A transição contempla crianças e adolescentes de 2 a 18 anos incompletos com diabetes tipo 1, além de pessoas com 70 anos ou mais diagnosticadas com diabetes tipo 1 ou tipo 2. Segundo o Ministério da Saúde, os insumos já começaram a ser enviados aos estados, e a entrega das canetas aplicadoras deve ocorrer nos próximos dias.
A insulina glargina possui ação prolongada e, na maioria dos casos, exige apenas uma aplicação diária, diferentemente de outros esquemas terapêuticos que podem requerer até três aplicações por dia.
De acordo com o Ministério da Saúde, o medicamento proporciona um controle mais estável da glicemia, reduz o risco de episódios de hipoglicemia e contribui para maior adesão ao tratamento, oferecendo mais segurança e qualidade de vida aos pacientes.
A previsão é que todos os estados recebam os insumos até o fim deste mês. A iniciativa faz parte de uma Parceria para o Desenvolvimento Produtivo (PDP), voltada à produção nacional da insulina e ao fortalecimento do abastecimento do SUS.
Para ter acesso ao medicamento, o paciente deve procurar a Unidade Básica de Saúde (UBS) mais próxima com receita médica válida. Pais, responsáveis ou cuidadores também poderão solicitar a substituição da insulina NPH pela glargina para pacientes que se enquadrem nos critérios estabelecidos.

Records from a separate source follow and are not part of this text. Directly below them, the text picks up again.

(** ** The retirements *)

Lemma mark_retired_length sha256 encode rs l opened previous flags entries flags' :
  mark_retired sha256 encode rs l opened previous flags entries = Some (Ok flags') -> length flags' = length flags.
Proof.
  revert previous flags. induction entries as [|e entries IH]; intros previous flags H; [by injection H as <-|].
  cbn [mark_retired] in H. destruct (match previous with Some _ => _ | None => _ end); [done|].
  destruct (_ <=? _); [by eapply IH|]. destruct (find_position _ rs) as [i|]; [|done]. destruct (rs !! i) as [r|]; [|done].
  destruct (RolledBackRecord_from_verified_manifest _ _ _ _) as [[x|x]|]; [|done..]. destruct (_ || _); [done|].
  apply IH in H. by rewrite length_insert in H.
Qed.

Section recovery.
Context {Live : Type}.
Context (live_semantics : Live -> ManagedScopeBinding -> option Fingerprint.Fingerprint).
Context (apply_units : Live -> list StatementUnit -> Live).
Context (sha256 : str -> str) (encode : VerifiedSchemaMigrationManifest -> result Diagnostic str).
Context (plan : VerifiedMigrationRollbackPlan).
Context (HP : rollback_ok live_semantics apply_units sha256 encode plan).
#[local] Hint Extern 0 (PlanView _ _ _) => exact (rollback_view sha256 encode plan) : typeclass_instances.
#[local] Hint Extern 0 (PlanLaws _ _ _) =>
  exact (rollback_laws live_semantics apply_units sha256 encode plan HP) : typeclass_instances.
#[local] Abbreviation World := (World Live).
#[local] Abbreviation rollback_journal := (rollback_journal sha256 encode plan).

(** The managed states of a verified manifest are those of its scope. *)
Definition rollback_recoverable : Prop :=
  forall r, r ∈ rollbacks plan -> scope (manifest_target (rolled_manifest r)) = managed_scope (rolled_manifest r).

(** A retirement depends on the lease only through its scope and fence. *)
Lemma retirement_rebuilt lease l m record :
  RolledBackRecord_from_verified_manifest sha256 encode lease m = Some (Ok record) ->
  lease_scope l = scope_id (scope (manifest_target m)) ->
  RolledBackRecord_from_verified_manifest sha256 encode
    (MigrationLease_new (lease_scope l) (lease_holder l) (ar_fence (retirement record))) m = Some (Ok record).
Proof using Type.
  unfold RolledBackRecord_from_verified_manifest, record_of. intros H Hl. cbn [MigrationLease_new lease_scope lease_fence].
  rewrite (bool_decide_eq_true_2 (lease_scope l = _)) by done. cbn [negb orb] in H |- *.
  destruct (bool_decide (lease_scope lease = _)); [|done]. cbn [negb orb] in H.
  destruct (negb (bool_decide (scope (manifest_source m) = _))); [done|].
  destruct (verified_manifest_digest sha256 encode m) as [[d|e]|]; [|done..]. by injection H as <-.
Qed.
(* ===== verification/ReferenceEnvironment.v ===== *)
(** * A reference environment

    An in-memory journal and an honest provider, as a function from operations
    to answers: it meets the contract of Fencing.v, so executions of programs
    against it are evaluated. It serves the examples of the executors' theorems. *)

From S2P Require Import Prelude BTree Text Ident Fingerprint Schema Components SchemaDelta Dependencies Delta Safety Limits Assertion Migration Manifest Policy ApplyPlan RollbackPlan Execution RollbackJournal Coordinator RollbackCoordinator Fencing Protocol ApplySafety ApplyRecovery RollbackSafety RollbackRecovery.
Import Ident Fingerprint Schema Components SchemaDelta Safety Assertion Migration Manifest ApplyPlan RollbackPlan Execution RollbackJournal Coordinator RollbackCoordinator Fencing Protocol ApplySafety ApplyRecovery RollbackSafety RollbackRecovery.
#[local] Open Scope Z_scope.

Module ReferenceEnvironment.

Section environment.
Context {Live : Type}.
Context (live_semantics : Live -> ManagedScopeBinding -> option Fingerprint.Fingerprint).
Context (apply_units : Live -> list StatementUnit -> Live).
Context (completed_backfill : AttributeBackfillPlan -> BackfillExecutionDirection -> BackfillCompletionEvidence).
#[local] Abbreviation World := (World Live).

Definition reads_bool (w : World) (s : ManagedSchemaState) : bool :=
  bool_decide (live_semantics (live w) (scope s) = Some (managed_semantic_schema s)).

Definition refused : Diagnostic := stable Integrity "migration_execution_stale_fence".
Definition no_open_plan : Diagnostic := invalid "migration_execution_no_open_plan".

(** An answer under the active lease. *)
Definition under {A : Set} (w : World) (l : MigrationLease) (k : result Diagnostic A * World)
    : result Diagnostic A * World := if bool_decide (active w = Some l) then k else (Err refused, w).
(* ===== verification/ReleasedGraph.v ===== *)
(** * Released graph validation (migration/src/graph.rs, checksum.rs)

    The validation of a loaded migration graph against the applied records, with
    its cycle search on an explicit stack and its bounded diagnostics, and the
    checksum gate. A graph without diagnostics is exactly a well-formed one. *)

From S2P Require Import Prelude BTree Text ReleasedSpec.
Import ReleasedSpec.
#[local] Open Scope Z_scope.

Module ReleasedGraph.

Inductive ValidationCode : Set :=
| EmptyAppLabel | EmptyName | DuplicateMigration | DuplicateMigrationNumber | SelfDependency | MissingDependency
| DependencyCycle | DuplicateAppliedRecord | UnknownAppliedMigration | AppliedDependencyMissing.

Record MigrationValidationError : Set := validation_error {
  error_code : ValidationCode;
  error_app_label : str;
  error_name : str;
  error_message : str }.

(** The label of a migration in messages. *)
Definition dotted (k : MigrationKey) : str := k.1 ++ b#"." ++ k.2.

(** [migration_number]: the four digits before the first underscore. *)
Definition migration_number (name : str) : option str :=
  if bool_decide (nth_error name 4 = Some "_"%char) && forallb is_ascii_digit (firstn 4 name)
  then Some (firstn 4 name) else None.

(** ** Loaded migrations *)

Record Loaded : Set := loaded {
  seen_keys : BTreeSet MigrationKey;
  numbers : BTreeMap (str * str) str;
  load_errors : list MigrationValidationError }.

Definition check_loaded (st : Loaded) (m : MigrationSpec) : Loaded :=
  let problem code message := validation_error code (app_label m) (name m) message in
  let empty_label :=
    if bool_decide (app_label m = [])
    then [problem EmptyAppLabel (b#"Migration " ++ name m ++ b#" has an empty app label")] else [] in
  let empty_name :=
    if bool_decide (name m = [])
    then [problem EmptyName (b#"Migration " ++ app_label m ++ b#" has an empty name")] else [] in
  let duplicate :=
    if smem (key m) (seen_keys st)
    then [problem DuplicateMigration (b#"Migration " ++ dotted (key m) ++ b#" is defined more than once")] else [] in
  let '(numbers, clash) :=
    match migration_number (name m) with
    | None => (numbers st, [])
    | Some number =>
        match mget (app_label m, number) (numbers st) with
        | Some existing =>
            (numbers st,
             if bool_decide (existing = name m) then []
             else [problem DuplicateMigrationNumber
                     (b#"Migration " ++ dotted (key m) ++ b#" uses the same number as " ++ dotted (app_label m, existing))])
        | None => (mins (app_label m, number) (name m) (numbers st), [])
        end
    end in
  loaded (sins (key m) (seen_keys st)) numbers (load_errors st ++ empty_label ++ empty_name ++ duplicate ++ clash).

Definition validate_loaded_migrations (graph : MigrationGraph)
    : BTreeSet MigrationKey * list MigrationValidationError :=
  let st := fold_left check_loaded (migrations graph) (loaded [] [] []) in
  (seen_keys st, load_errors st).

(** ** Dependencies *)

Definition check_dependency (keys : BTreeSet MigrationKey) (m : MigrationSpec) (d : MigrationDependencySpec)
    : list MigrationValidationError :=
  if bool_decide (dependency_key d = key m)
  then [validation_error SelfDependency (app_label m) (name m) (b#"Migration " ++ dotted (key m) ++ b#" depends on itself")]
  else if negb (smem (dependency_key d) keys)
  then [validation_error MissingDependency (app_label m) (name m)
          (b#"Migration " ++ dotted (key m) ++ b#" depends on " ++ dotted (dependency_key d) ++ b#" which does not exist")]
  else [].

Definition validate_dependencies (graph : MigrationGraph) (keys : BTreeSet MigrationKey) : list MigrationValidationError :=
  concat (map (fun m => concat (map (check_dependency keys m) (dependencies m))) (migrations graph)).

(** ** Cycles *)

Definition MAX_CYCLE_DIAGNOSTIC_PATH_BYTES : Z := 16 * 1024 * 1024.
Definition MAX_CYCLE_DIAGNOSTIC_PATHS : Z := 65536.
Definition CYCLE_PATH_SEPARATOR : str := b#" -> ".

Definition usize_max : Z := 2 ^ 64 - 1.
Definition saturating_add (a b : Z) : Z := Z.min (a + b) usize_max.
Definition len (s : str) : Z := Z.of_nat (length s).

Inductive VisitState : Set := Visiting | Done.

Record CycleDiagnosticBudget : Set := diagnostic_budget {
  remaining_path_bytes : Z;
  remaining_paths : Z;
  exhausted : bool }.

Definition CycleDiagnosticBudget_new : CycleDiagnosticBudget :=
  diagnostic_budget MAX_CYCLE_DIAGNOSTIC_PATH_BYTES MAX_CYCLE_DIAGNOSTIC_PATHS false.

Definition reserve (budget : CycleDiagnosticBudget) (path_bytes : Z) : bool * CycleDiagnosticBudget :=
  if exhausted budget || (remaining_paths budget =? 0) || (remaining_path_bytes budget <? path_bytes)
  then (false, diagnostic_budget (remaining_path_bytes budget) (remaining_paths budget) true)
  else (true, diagnostic_budget (remaining_path_bytes budget - path_bytes) (remaining_paths budget - 1) false).

(** [stack] is in the order of the [Vec]: its top is last. *)
Record CycleTraversal : Set := cycle_traversal {
  state : BTreeMap MigrationKey VisitState;
  stack : list MigrationKey;
  stack_positions : BTreeMap MigrationKey nat;
  reported_backedges : BTreeSet (MigrationKey * MigrationKey);
  reported_paths : BTreeSet str;
  budget : CycleDiagnosticBudget }.

Definition CycleTraversal_new : CycleTraversal := cycle_traversal [] [] [] [] [] CycleDiagnosticBudget_new.

Definition migration_key_display_bytes (k : MigrationKey) : Z := saturating_add (saturating_add (len k.1) 1) (len k.2).

Definition cycle_path_bytes (nodes : list MigrationKey) (repeated : MigrationKey) : Z :=
  fold_left (fun bytes k => saturating_add (saturating_add bytes (migration_key_display_bytes k)) (len CYCLE_PATH_SEPARATOR))
    nodes (migration_key_display_bytes repeated).

Definition cycle_path (nodes : list MigrationKey) (repeated : MigrationKey) : str :=
  concat (map (fun k => dotted k ++ CYCLE_PATH_SEPARATOR) nodes) ++ dotted repeated.
Fixpoint execute_steps (m : MigrationExecution) (step_index : nat) (todo : list ExecutionStep)
    (backfills : list BackfillResult) : M A MigrationResult :=
  match todo with
  | [] => ret (succeeded m backfills)
  | step :: todo =>
      if is_backfill (action m) step
      then
        let> counted := execute_backfill step step_index in
        match counted with
        | Ok result => execute_steps m (S step_index) todo (backfills ++ [result])
        | Err e => ret (failed m (b#"backfill step " ++ dshow (Z.of_nat step_index) ++ b#" failed: " ++ e))
        end
      else
        let> ran := execute_step (action m) step in
        match ran with
        | Ok _ => execute_steps m (S step_index) todo backfills
        | Err e => ret (failed m e)
        end
  end.

Definition execute_migration (m : MigrationExecution) : M A MigrationResult :=
  match action m, execution_reversible m with
  | Rollback, false => ret (failed m (execution_name m ++ b#" is not reversible"))
  | _, _ =>
      let> guarded := writer_open in
      match guarded with
      | Err e => ret (failed m e)
      | Ok _ => execute_steps m 0 (steps m) []
      end
  end.

Fixpoint execute_all (ms : list MigrationExecution) : M A (list MigrationResult) :=
  match ms with
  | [] => ret []
  | m :: ms =>
      let> result := execute_migration m in
      if success result then let> results := execute_all ms in ret (result :: results) else ret [result]
  end.

(** Rollbacks, then applies; the first failed migration ends the run. *)
Definition execute_plan (plan : ExecutionPlan) : M A (list MigrationResult) := execute_all (to_rollback plan ++ to_apply plan).

End executor.
(** ** Committed statements *)

(** The statements of the open transaction after some calls. *)
Fixpoint pending_after {A} (pending : list str) (events : list (Event A)) : list str :=
  match events with
  | [] => pending
  | OpenTx _ _ :: events | Commit _ :: events | RollbackTx :: events => pending_after [] events
  | Query typeql (Ok _) :: events => pending_after (pending ++ [typeql]) events
  | _ :: events => pending_after pending events
  end.

(** The statements whose commit was acknowledged, in order. *)
Fixpoint durable {A} (pending : list str) (events : list (Event A)) : list str :=
  match events with
  | [] => []
  | OpenTx _ _ :: events | Commit (Err _) :: events | RollbackTx :: events => durable [] events
  | Query typeql (Ok _) :: events => durable (pending ++ [typeql]) events
  | Commit (Ok _) :: events => pending ++ durable [] events
  | _ :: events => durable pending events
  end.

Lemma durable_app {A} (xs ys : list (Event A)) : forall pending,
  durable pending (xs ++ ys) = durable pending xs ++ durable (pending_after pending xs) ys.
Proof.
  induction xs as [|[| | |typeql []|[]| | |] xs IH]; intros pending; cbn; rewrite ?IH, ?app_assoc; done.
Qed.

Lemma pending_after_app {A} (xs ys : list (Event A)) : forall pending,
  pending_after pending (xs ++ ys) = pending_after (pending_after pending xs) ys.
Proof. induction xs as [|[| | |typeql []|[]| | |] xs IH]; intros pending; cbn; by rewrite ?IH. Qed.

Lemma bind_inv {A X Y} (c : M A X) (k : X -> M A Y) h y seg :
  bind c k h = (y, seg) -> exists x seg1 seg2, c h = (x, seg1) /\ k x (h ++ seg1) = (y, seg2) /\ seg = seg1 ++ seg2.
Proof. unfold bind. destruct (c h) as [x seg1]. destruct (k x (h ++ seg1)) as [y' seg2] eqn:E. intros [= -> <-]. eauto 7. Qed.

(** Evaluates a computation that is a chain of calls, by cases on the answers. *)
Ltac run_calls H :=
  repeat (unfold bind, call, ret in H; cbv beta iota in H;
    match type of H with
    | context [match ?e with Ok _ => _ | Err _ => _ end] => destruct e eqn:?
    end);
  unfold bind, call, ret in H; cbv beta iota in H.

(** The fuel of [scalar_to_u64] is enough: it unfolds one envelope at a time. *)
Lemma json_get_depth field value inner :
  json_get field value = Some inner -> (json_depth inner < json_depth value)%nat.
Proof.
  destruct value as [| | | | |entries]; try done. cbn. induction entries as [|[k v] entries IH]; cbn; [done|].
  destruct (str_eqb k field); [intros [= <-]; lia|]. intros H. specialize (IH H). lia.
Qed.

Lemma scalar_to_u64_enough fuel : forall value, (json_depth value <= fuel)%nat -> scalar_to_u64_fuel fuel value = scalar_to_u64 value.
Proof.
  unfold scalar_to_u64. induction fuel as [fuel IH] using lt_wf_ind. intros value Hd.
  destruct value as [| | | | |entries]; try by destruct fuel.
  remember (JObject entries) as value eqn:Ev. destruct fuel as [|fuel]; [by subst; cbn in Hd; lia|].
  destruct (json_depth value) as [|depth] eqn:Ed; [by subst|]. subst value.
  cbn [scalar_to_u64_fuel]. destruct (json_get b#"value" (JObject entries)) as [inner|] eqn:Eg; [|done].
  apply json_get_depth in Eg. rewrite (IH fuel) by lia. rewrite (IH depth) by lia. done.
Qed.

Antes da mudança do tratamento, o paciente passará por avaliação de uma equipe multiprofissional, que verificará as condições clínicas para a transição. Além do medicamento, serão fornecidas uma caneta reutilizável, com validade de três anos, e as agulhas necessárias para a aplicação, bem como orientações sobre o uso correto e o armazenamento da insulina.
Segundo o Ministério da Saúde, a substituição da insulina NPH pela glargina será feita de forma gradual na atenção primária à saúde, garantindo a segurança dos pacientes durante todo o processo.